Still not difficult. The Base might set their eyes on the people in power, but for the most part they wanted stability and productivity for the people who made Eden and the sectors their home. And blood on his hands had never bothered him. “I do.”
Gideon met his gaze squarely. “And do you swear to protect the Rios family?”
Ashwin waited for him to finish the sentence, but Gideon simply watched him, smiling and expectant, as Del’s voice echoed through his head.
Do you swear to protect the Rios family and obey Gideon Rios?
Gideon had removed himself from the oath.

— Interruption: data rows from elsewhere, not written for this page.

(* ===== verification/Idempotency.v ===== *)
(** The in-memory submission records of [pkg/orchestrator/idempotency.go].

    Records are shared by pointer, so the store has a heap.  A channel that is
    only ever closed is a boolean, the one-slot finality channel is the boolean
    "occupied", and an operation that would panic (closing a closed channel)
    returns [None].  Every operation runs under the store's mutex and is one
    atomic step of [step]. *)
From Stdlib Require Import ZArith Lia.
From stdpp Require Import base option list strings gmap fin_maps relations.
From S2P Require Import Prelude LifecycleStore OrchestratorTypes.
Import Types.
Local Open Scope Z_scope.

Module Idempotency.

(** ** Data *)

Inductive idempotencyState : Set :=
  | idempotencyInProgress | idempotencyExecuted | idempotencySubmitted
  | idempotencyCompleted | idempotencyFailed.

#[export] Instance idempotencyState_eq_dec : EqDecision idempotencyState.
Proof. solve_decision. Defined.

(** [afterCommit] is the definition captured by the one closure the code
    stores there: marking a chaincode initialized. *)
Record idempotencyRecord := mkRecord {
  Key : string;
  Digest : string;
  State : idempotencyState;
  HelperTxID : string;
  rec_Response : InvocationResponse;
  rec_Err : option goerr;
  CreatedAt : Z;
  UpdatedAt : Z;
  submitted : bool;
  done : bool;
  finalityCheck : bool;
  afterCommit : option Store.ChaincodeDefinition;
  event : option ChaincodeEvent }.

Record submittedInvocation := mkSubmitted {
  si_Response : InvocationResponse;
  si_Event : option ChaincodeEvent;
  si_AfterCommit : option Store.ChaincodeDefinition }.

(** [idempotencyStore]; the heap also holds records that were evicted. *)
Record idempotencyStore := mkIdem {
  heap : gmap positive idempotencyRecord;
  next_ptr : positive;
  records : gmap string positive }.

Definition newIdempotencyStore : idempotencyStore := mkIdem ∅ 1 ∅.

Definition with_record (p : positive) (r : idempotencyRecord) (s : idempotencyStore)
    : idempotencyStore :=
  mkIdem (<[p := r]> (heap s)) (next_ptr s) (records s).

Definition set_lock (b : bool) (r : idempotencyRecord) : idempotencyRecord :=
  mkRecord (Key r) (Digest r) (State r) (HelperTxID r) (rec_Response r) (rec_Err r)
    (CreatedAt r) (UpdatedAt r) (submitted r) (done r) b (afterCommit r) (event r).

(** Go's [close]: closing twice panics. *)
Definition close (closed : bool) : option bool := if closed then None else Some true.

Definition in_state (r : idempotencyRecord) (st : idempotencyState) : bool :=
  bool_decide (State r = st).

Definition terminal (r : idempotencyRecord) : bool :=
  in_state r idempotencyCompleted || in_state r idempotencyFailed.

(** ** Operations *)

Definition existing (s : idempotencyStore) (key digest : string) : result (option positive) :=
  match records s !! key with
  | Some p =>
      match heap s !! p with
      | Some r => if bool_decide (Digest r = digest) then Ok (Some p)
                  else Err (ENew "idempotency conflict for key %s")
      | None => Ok None
      end
  | None => Ok None
  end.

Definition begin (now : Z) (s : idempotencyStore) (key digest : string)
    : idempotencyStore * result (positive * bool) :=
  if bool_decide (key = "") || bool_decide (digest = "")
  then (s, Err (ENew "idempotency key and digest are required"))
  else
    match records s !! key ≫= (fun p => pair p <$> heap s !! p) with
    | Some (p, r) =>
        (s, if bool_decide (Digest r = digest) then Ok (p, false)
            else Err (ENew "idempotency conflict for key %s"))
    | None =>
        let r := mkRecord key digest idempotencyInProgress "" zero_response None now now
                   false false false None None in
        (mkIdem (<[next_ptr s := r]> (heap s)) (Pos.succ (next_ptr s))
           (<[key := next_ptr s]> (records s)),
         Ok (next_ptr s, true))
    end.

Definition waitResult (s : idempotencyStore) (p : positive) (waitErr : option goerr)
    : option (InvocationResponse * option goerr) :=
  r ← heap s !! p;
  let out := with_IdempotencyKey (Key r) (rec_Response r) in
  Some (if in_state r idempotencySubmitted then (with_FinalityPending true out, None)
        else if terminal r then (out, rec_Err r)
        else (out, waitErr)).

(** The arm [select] takes; [None] while none of the arms is ready. *)
Inductive wait_arm : Type := arm_done | arm_submitted | arm_ctx (e : goerr).

Definition wait (s : idempotencyStore) (record : option positive) (arm : wait_arm)
    : option (InvocationResponse * option goerr) :=
  match record with
  | None => Some (zero_response, Some (ENew "idempotency record is nil"))
  | Some p =>
      r ← heap s !! p;
      match arm with
      | arm_done => if done r then waitResult s p None else None
      | arm_submitted => if submitted r then waitResult s p None else None
      | arm_ctx e => waitResult s p (Some e)
      end
  end.

(** Caller holds the mutex. *)
Definition remove (s : idempotencyStore) (p : positive) (key : string) : idempotencyStore :=
  if bool_decide (records s !! key = Some p)
  then mkIdem (heap s) (next_ptr s) (delete key (records s)) else s.

Definition markExecuted (now : Z) (s : idempotencyStore) (record : option positive)
    (helperTxID : string) : idempotencyStore :=
  match record with
  | None => s
  | Some p =>
      match heap s !! p with
      | None => s
      | Some r =>
          with_record p (mkRecord (Key r) (Digest r) idempotencyExecuted helperTxID
            (rec_Response r) (rec_Err r) (CreatedAt r) now (submitted r) (done r)
            (finalityCheck r) (afterCommit r) (event r)) s
      end
  end.

Definition submitted_or_terminal (r : idempotencyRecord) : bool :=
  in_state r idempotencySubmitted || in_state r idempotencyCompleted ||
  in_state r idempotencyFailed.

Section Events.
(** [eventFromEndorsement] of service.go, which decodes protobuf. *)
Variable eventFromEndorsement : SdkEndorsement → string → option ChaincodeEvent.

Definition markSubmission (now : Z) (s : idempotencyStore) (record : option positive)
    (response : InvocationResponse) (end_ : SdkEndorsement)
    (afterCommit : option Store.ChaincodeDefinition) (submitErr : option goerr)
    : option idempotencyStore :=
  match record with
  | None => Some s
  | Some p =>
      match heap s !! p with
      | None => Some s
      | Some r =>
          if submitted_or_terminal r then Some s
          else
            let event := eventFromEndorsement end_ (TxID response) in
            closed ← close (submitted r);
            Some (with_record p (mkRecord (Key r) (Digest r) idempotencySubmitted
              (HelperTxID r) (with_FinalityPending true response) submitErr (CreatedAt r) now
              closed (done r) (finalityCheck r) afterCommit event) s)
      end
  end.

The silence grew teeth. Ashwin flexed his fingers and turned the words over in his head. Protecting the Rios family might include Gideon by default, but dropping his name from the vow mattered. It was Gideon’s next move in their complicated game of chess.
And it was a vow he could make in good faith, because Kora was part of the Rios family. “I do.”
Gideon held out his hand. Deacon was ready with a lighter. It clicked softly in the silence as Gideon flipped it open and sparked a tiny flame. He lit the candle and turned to place it at the base of Ashwin’s portrait. “Ashwin Malhotra. Welcome to the Riders.”
Deacon stepped up first, one hand outstretched. When Ashwin took it, he drew him into an embrace. Ashwin tried not to stiffen, but no one but Kora had ever hugged him. The solid embrace and the slap on the back was over before he could relax.
Zeke caught his hand next, clasping his arm as he grinned widely. “Can you read my mind now?”